In the evenings, after a day spent working on the grounds of Bethany University in Scotts Valley, Hector Navarro’s father would grab a quick dinner and head off to a second job doing small construction projects and home repairs.
Navarro would watch and think he’d never met a man who worked harder than his father. He’d think how proud he was of the way his dad had become a citizen and left the strawberry fields for a job that allowed his wife to raise their family of six — a simple but good life.
Navarro didn’t expect much more out of his own future. “I grew up thinking, ‘I come from humble roots so my life could quite possibly end up the same way,’” he says.

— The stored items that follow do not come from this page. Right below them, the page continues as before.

(** A larger image is never billed at a lower tier: of two sizes given as
    [WxH], the one at least as wide and as high has at least the rank. *)
Theorem image_tier_monotone size size' w h w' h' tier tier' :
  TrimSpace size = size → TrimSpace size' = size' →
  parseImageBillingDimensions size = Some (w, h) →
  parseImageBillingDimensions size' = Some (w', h') →
  w ≤ w' → h ≤ h' →
  ClassifyImageBillingTier size = Some tier → ClassifyImageBillingTier size' = Some tier' →
  imageTierRank tier ≤ imageTierRank tier'.
Proof.
  intros Ht Ht' Hp Hp' Hw Hh. rewrite (Classify_dimensions size w h), (Classify_dimensions size' w' h')
    by done.
  intros [= <-] [= <-]. unfold tier_of_edge.
  destruct (Z.leb_spec (Z.max w h) 1024), (Z.leb_spec (Z.max w h) 2048),
    (Z.leb_spec (Z.max w' h') 1024), (Z.leb_spec (Z.max w' h') 2048); try lia;
    vm_compute; discriminate.
Qed.

(** Video seconds are billed within what the provider can deliver (1 to 15
    seconds, 8 when unspecified) and the charge is never negative when prices
    are not, so neither a zero, a negative nor a huge requested duration changes
    the bill beyond that. *)
Theorem video_duration_bounds s model resolution count seconds cfg rate :
  let d := NormalizeVideoBillingDurationSecondsOrDefault seconds in
  1 ≤ d ≤ 15 ∧ (1 ≤ seconds ≤ 15 → d = seconds) ∧
  CalculateVideoCost s model resolution count seconds cfg rate =
  CalculateVideoCost s model resolution count d cfg rate.
Proof.
  assert (∀ x, 1 ≤ NormalizeVideoBillingDurationSecondsOrDefault x ≤ 15 ∧
               (1 ≤ x ≤ 15 → NormalizeVideoBillingDurationSecondsOrDefault x = x)) as Hd.
  { intros x. unfold NormalizeVideoBillingDurationSecondsOrDefault,
      VideoBillingDefaultDurationSeconds, VideoBillingMinDurationSeconds,
      VideoBillingMaxDurationSeconds.
    destruct (Z.leb_spec x 0), (Z.ltb_spec x 1), (Z.ltb_spec 15 x); lia. }
  cbv zeta. destruct (Hd seconds) as [H1 H2]. split_and!; try done; try lia.
  unfold CalculateVideoCost. destruct (Hd (NormalizeVideoBillingDurationSecondsOrDefault seconds)) as [_ H3].
  by rewrite H3.
Qed.

End ImageBilling.

#[local] Existing Instance ascii_text.

Lemma image_breakdown_counts_witness :
  ∃ b, res_Breakdown (ResolveImageBillingSize "auto" ["1024x1024"; " 3840x2160"; "800x600"]) = Some b
       ∧ b !! "1K" = Some 2.
Proof.
  destruct (image_breakdown_counts "auto" ["1024x1024"; " 3840x2160"; "800x600"] "1K")
    as (b & Hb & Hk).
  - vm_compute. discriminate.
  - vm_compute. discriminate.
  - left.
  - exists b. split; [exact Hb|]. rewrite Hk. vm_compute. reflexivity.
Defined.

Lemma image_tier_monotone_witness : imageTierRank "1K" ≤ imageTierRank "2K".
Proof.
  apply (image_tier_monotone "1024x768" "2048X1152" 1024 768 2048 1152 "1K" "2K");
    vm_compute; (reflexivity || discriminate).
Defined.
(** [applyUsageBillingEffects] *)
Definition applyUsageBillingEffects (now : time) (cmd : UsageBillingCommand)
  : tx UsageBillingApplyResult :=
  _ <-tx (match SubscriptionID cmd with
          | Some sid =>
              if f0 <ᶠ SubscriptionCost cmd
              then incrementUsageBillingSubscription sid (SubscriptionCost cmd) else tx_ret ()
          | None => tx_ret ()
          end);
  bal <-tx (if f0 <ᶠ BalanceCost cmd
            then r <-tx deductUsageBillingBalance (UserID cmd) (BalanceCost cmd); tx_ret (Some r)
            else tx_ret None);
  exhausted <-tx (if f0 <ᶠ APIKeyQuotaCost cmd
                  then incrementUsageBillingAPIKeyQuota (APIKeyID cmd) (APIKeyQuotaCost cmd)
                  else tx_ret false);
  _ <-tx (if f0 <ᶠ APIKeyRateLimitCost cmd
          then incrementUsageBillingAPIKeyRateLimit now (APIKeyID cmd) (APIKeyRateLimitCost cmd)
          else tx_ret ());
  quota <-tx (if (f0 <ᶠ AccountQuotaCost cmd)
                 && (EqualFold (AccountType cmd) AccountTypeAPIKey
                     || EqualFold (AccountType cmd) AccountTypeBedrock)
              then st <-tx incrementUsageBillingAccountQuota now (AccountID cmd)
                             (AccountQuotaCost cmd);
                   tx_ret (Some st)
              else tx_ret None);
  tx_ret {| Applied := true; APIKeyQuotaExhausted := exhausted; NewBalance := fst <$> bal;
            BalanceOverdrafted := match bal with Some (_, ok) => negb ok | None => false end;
            QuotaState := quota |}.

Definition not_applied : UsageBillingApplyResult :=
  {| Applied := false; APIKeyQuotaExhausted := false; NewBalance := None;
     BalanceOverdrafted := false; QuotaState := None |}.

(** [Apply] on a non-nil command *)
Definition Apply (now : time) (cmd : UsageBillingCommand) (fl : Faults) (d : DB)
  : DB * res UBError UsageBillingApplyResult :=
  let cmd := Normalize cmd in
  if String.eqb (RequestID cmd) "" then (d, Err ErrUsageBillingRequestIDRequired)
  else
    run_tx (applied <-tx claimUsageBillingRequest (RequestID cmd) (APIKeyID cmd)
                           (RequestFingerprint cmd);
            if negb applied then tx_ret (Rollback not_applied)
            else r <-tx applyUsageBillingEffects now cmd; tx_ret (Commit r)) fl d.

(** ** Batch-image holds *)

Definition no_hold : HoldResult :=
  {| h_Applied := false; h_NewBalance := None; h_FrozenBalance := None |}.
Definition hold_result (u : UserRow) : HoldResult :=
  {| h_Applied := false; h_NewBalance := Some (scan (dec scale8 (u_balance u)));
     h_FrozenBalance := Some (scan (dec scale8 (frozen_of u))) |}.

Definition userExistsForBilling (userID : Z) : tx bool :=
  query (λ d, match users d !! userID with Some u => negb (u_deleted u) | None => false end).

(** What follows an [UPDATE] that hit no row. *)
Definition missing_user (userID : Z) (e : UBError) : tx HoldResult :=
  exists_ <-tx userExistsForBilling userID;
  if negb exists_ then tx_fail ErrUserNotFound else tx_fail e.

Definition reserveUsageBillingBatchImageBalance (cmd : BatchImageBalanceHoldCommand)
  : tx HoldResult :=
  if h_HoldAmount cmd ≤ᶠ f0 then tx_ret no_hold
  else
    let x := num (h_HoldAmount cmd) in
    r <-tx update_user (h_UserID cmd) (λ u, Qle_bool x (dec scale8 (u_balance u)))
             (move_balance (- x)%Q x);
    match r with
    | Some u => tx_ret (hold_result u)
    | None => missing_user (h_UserID cmd) ErrBatchImageInsufficientBalance
    end.

Definition captureUsageBillingBatchImageBalance (cmd : BatchImageBalanceHoldCommand)
  : tx HoldResult :=
  if (h_HoldAmount cmd ≤ᶠ f0) && (h_ActualAmount cmd ≤ᶠ f0) then tx_ret no_hold
  else if f_dec 1 8 <ᶠ (h_ActualAmount cmd -ᶠ h_HoldAmount cmd)
  then tx_fail ErrBatchImageSettlementCostExceedsHold
  else
    let x := num (h_HoldAmount cmd) in
    let y := num (h_ActualAmount cmd) in
    let back := if Qltb y x then (x - y)%Q else 0%Q in
    let more := if Qltb x y then (y - x)%Q else 0%Q in
    r <-tx update_user (h_UserID cmd) (λ u, Qle_bool x (dec scale8 (frozen_of u)))
             (move_balance (back - more)%Q (- x)%Q);
    match r with
    | Some u => tx_ret (hold_result u)
    | None => missing_user (h_UserID cmd) ErrFrozenBalanceInsufficient
    end.

(** [batchImageHoldClaimExists] *)
Definition batchImageHoldClaimExists (holdRequestID : string) (apiKeyID : Z) : tx bool :=
  live <-tx query (λ d, dedup d !! (holdRequestID, apiKeyID));
  match live with
  | Some _ => tx_ret true
  | None =>
      archived <-tx query (λ d, archive d !! (holdRequestID, apiKeyID));
      tx_ret (match archived with Some _ => true | None => false end)
  end.

Definition releaseUsageBillingBatchImageBalance (cmd : BatchImageBalanceHoldCommand)
  : tx HoldResult :=
  if h_HoldAmount cmd ≤ᶠ f0 then tx_ret no_hold
  else
    held <-tx batchImageHoldClaimExists (BatchImageHoldRequestID (h_BatchID cmd)) (h_APIKeyID cmd);
    if negb held then tx_ret no_hold
    else
      let x := num (h_HoldAmount cmd) in
      r <-tx update_user (h_UserID cmd) (λ u, Qle_bool x (dec scale8 (frozen_of u)))
               (move_balance x (- x)%Q);
      match r with
      | Some u => tx_ret (hold_result u)
      | None => missing_user (h_UserID cmd) ErrFrozenBalanceInsufficient
      end.

(** [applyBatchImageBalanceHold] on a non-nil command *)
Definition applyBatchImageBalanceHold (apply : BatchImageBalanceHoldCommand → tx HoldResult)
    (cmd : BatchImageBalanceHoldCommand) (fl : Faults) (d : DB) : DB * res UBError HoldResult :=
  let cmd := hold_Normalize cmd in
  if String.eqb (h_RequestID cmd) "" then (d, Err ErrUsageBillingRequestIDRequired)
  else
    run_tx (applied <-tx claimUsageBillingRequest (h_RequestID cmd) (h_APIKeyID cmd)
                           (h_RequestFingerprint cmd);
            if negb applied then tx_ret (Rollback no_hold)
            else
              r <-tx apply cmd;
              tx_ret (Commit {| h_Applied := true; h_NewBalance := h_NewBalance r;
                                h_FrozenBalance := h_FrozenBalance r |})) fl d.

Definition ReserveBatchImageBalance := applyBatchImageBalanceHold reserveUsageBillingBatchImageBalance.
Definition CaptureBatchImageBalance := applyBatchImageBalanceHold captureUsageBillingBatchImageBalance.
Definition ReleaseBatchImageBalance := applyBatchImageBalanceHold releaseUsageBillingBatchImageBalance.

(** ** Archiving *)

(** One batch of [CleanupUsageBillingDedup]: the victims are copied to the
    archive, where an existing row wins, and deleted. *)
Definition archive_key (d : DB) (k : dedup_key) : DB :=
  match dedup d !! k with
  | None => d
  | Some fp =>
      set_dedup (delete k)
        (match archive d !! k with
         | Some _ => d
         | None => set_archive <[k := fp]> d
         end)
  end.
Definition CleanupUsageBillingDedup (victims : list dedup_key) (d : DB) : DB :=
  foldl archive_key d victims.

End UsageBilling.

Then, Navarro found science.
Today, the 19-year-old Cowell College student is majoring in molecular, cell and developmental biology at UC Santa Cruz and is working in a genetics lab on campus with the goal of becoming a cancer researcher some day.
Navarro says even though his dad doesn’t completely understand the research he is doing on the mechanisms that drive cell division, his father is proud. “He always wears a UCSC sweatshirt,” Navarro says with a grin. “That’s so he can say: ‘Yeah, my son is a scientist there.’”
Navarro has dark hair, a quick smile, and a friendly manner. So it wasn’t unusual that he would ask questions when he discovered in high school that, not only was there a UC campus a few miles from his house, but also that a UC Santa Cruz professor of molecular, cell and developmental biology lived next door to a friend.
The answers Professor Bill Sullivan gave fascinated Navarro. Not understanding the university system, Navarro eagerly suggested to the geneticist that maybe he could “help out” at the lab when he was in college.
“He was just a really pleasant guy. I told him ‘sure,’” remembers Sullivan. “Like a lot of students, research is completely foreign to them.”
But Navarro didn’t forget the conversation and emailed Sullivan after his first year on campus. He applied for a position in Sullivan’s lab, interviewed, and won a spot.
Today Navarro, who plans to graduate in 2017, is helping work on research into the mechanisms that govern cell division, including those that are often associated with many types of cancers in humans.
“Hector has that maturity,” says Sullivan of Navarro’s work ethic in the lab. He described the undergraduate as responsible, sincere, and appreciative of the opportunities he has received.
“When you reach a certain age, you have to take a lot of factors into consideration when you choose a career,” Navarro says. “Income is one of the big ones. But I came from a really humble beginning so I don’t really care that much about being rich. I care more about doing something significant with my life.”
For him, that “something significant” is doing cancer research.
It was a decision encouraged by his mother, who always urged him to do something noble with his life. His professors at UC Santa Cruz were an influence as well, including Professor of Molecular, Cell and Developmental Biology Michael Rexach, who would often meet Navarro outside of class to share real stories about the scientific process and the characters involved — giving Navarro insight into the life of a researcher.
Navarro also credits Chancellor George Blumenthal and administrators for opening the door for people like himself.
“I think it’s really incredible how the university’s main goal is to give students like me these opportunities to be able to succeed,” Navarro says. “It’s not something I thought was possible. People from working-class families just don’t end up doing cancer research.”